June 17, 2024 · Entered Twilight · 🏛 IEEE Transactions on Vehicular Technology

Repo contents: .idea, Data.txt, Environment3.py, RL_train3.py, RL_train4.py, RL_train5.py, RL_train6.py, Reward.png, Test, Test_no_ris.py, __pycache__, log, main_test.py, model, replay_memory.py, train3.py, train4.py, train5.py, train6.py, train7.py, train8.py, train9.py

Authors Kangwei Qi, Qiong Wu, Pingyi Fan, Nan Cheng, Wen Chen, Jiangzhou Wang, Khaled B. Letaief arXiv ID 2406.11245 Category cs.LG: Machine Learning Cross-listed cs.DC, cs.NI, eess.SP Citations 45 Venue IEEE Transactions on Vehicular Technology Repository https://github.com/qiongwu86/RIS-RB-AoI-V2X-DRL.git ⭐ 32 Last Checked 1 month ago

Abstract

Reconfigurable Intelligent Surface (RIS) is a pivotal technology in communication, offering an alternative path that significantly enhances the link quality in wireless communication environments.
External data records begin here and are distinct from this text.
Lemma inv_emptied o s : Inv o s -> Inv (map treply (queue s) ++ o) (emptied s).
Proof.
  remember (queue s) as q eqn:Hq. revert s o Hq. induction q as [|t q IH]; intros s o Hq HI.
  - unfold emptied. rewrite <- Hq. cbn. rewrite app_nil_r. destruct (i_bytes _ _ HI) as [E _]. rewrite <- Hq in E. cbn in E. destruct s. cbn in *. by subst.
  - destruct (inv_left o s [] t q HI (eq_sym Hq)) as [H _]; [done|]. cbn [app] in H. specialize (IH (left_queue t q s) (treply t :: o) eq_refl H).
    assert (E : emptied (left_queue t q s) = emptied s) by (unfold emptied; rewrite <- Hq; cbn; rewrite <- app_assoc; by destruct s). rewrite E in IH.
    assert (Hp : map treply (t :: q) ++ o ≡ₚ map treply q ++ treply t :: o) by (cbn; apply Permutation_middle).
    destruct IH. constructor; try done.
    + rewrite i_answers0. apply Permutation_app_head, names_perm. by rewrite Hp.
    + rewrite i_pending0. apply criticals_perm. by rewrite Hp.
Qed.

Lemma stop_queued_ok t s : exists s', stop_queued world t s = (Ok tt, s').
Proof.
  unfold stop_queued, mbind, act_bind. rewrite release_eq. unfold attempt. destruct (answer world t _ _) as [[[]|e] s'']; by eexists.
Qed.

Lemma stop_queued_going o t s : going (treply t :: o) (stop_queued world t) o s.
Proof.
  intros HI Hin. destruct (release_going (treply t :: o) t s HI Hin) as (H1 & H2 & H3). unfold stop_queued, mbind, act_bind.
  rewrite release_eq in *. set (s' := with_log s _) in *. cbn [snd] in *.
  assert (Hg : going (treply t :: o) (attempt (answer world t (failed_with disconnected)) (fun _ => done)) o s') by (apply goes_attempt; [apply inside_mode|apply answer_going|intros; apply goes_done, inside_mode]).
  destruct (Hg H1 H2) as (H4 & H5 & H6). split_and!; [done|done|]. by eapply frame_trans.
Qed.

Lemma stop_all_queued q o s : Inv (map treply q ++ o) s -> inside s -> exists s', for_each (stop_queued world) q s = (Ok tt, s') /\ Inv o s' /\ frame s s'.
Proof.
  revert s. induction q as [|t q IH]; intros s HI Hin; [exists s; split_and!; [done|done|apply frame_refl]|]. cbn [for_each map] in *. destruct (stop_queued_ok t s) as [s1 E].
  destruct (stop_queued_going (map treply q ++ o) t s HI Hin) as (H1 & H2 & H3). rewrite E in *. cbn [snd] in *. destruct (IH s1 H1 H2) as (s2 & E2 & H4 & H5).
  exists s2. unfold mbind, act_bind. rewrite E. split_and!; [done|done|]. by eapply frame_trans.
Qed.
In this paper, we propose a RIS-assisted internet of vehicles (IoV) network, considering the vehicle-to-everything (V2X) communication method. In addition, in order to improve the timeliness of vehicle-to-infrastructure (V2I) links and the stability of vehicle-to-vehicle (V2V) links, we introduce the age of information (AoI) model and the payload transmission probability model. Therefore, with the objective of minimizing the AoI of V2I links and prioritizing transmission of V2V links payload, we construct this optimization problem as an Markov decision process (MDP) problem in which the BS serves as an agent to allocate resources and control phase-shift for the vehicles using the soft actor-critic (SAC) algorithm, which gradually converges and maintains a high stability. A AoI-aware joint vehicular resource allocation and RIS phase-shift control scheme based on SAC algorithm is proposed and simulation results show that its convergence speed, cumulative reward, AoI performance, and payload transmission probability outperforms those of proximal policy optimization (PPO), deep deterministic policy gradient (DDPG), twin delayed deep deterministic policy gradient (TD3) and stochastic algorithms.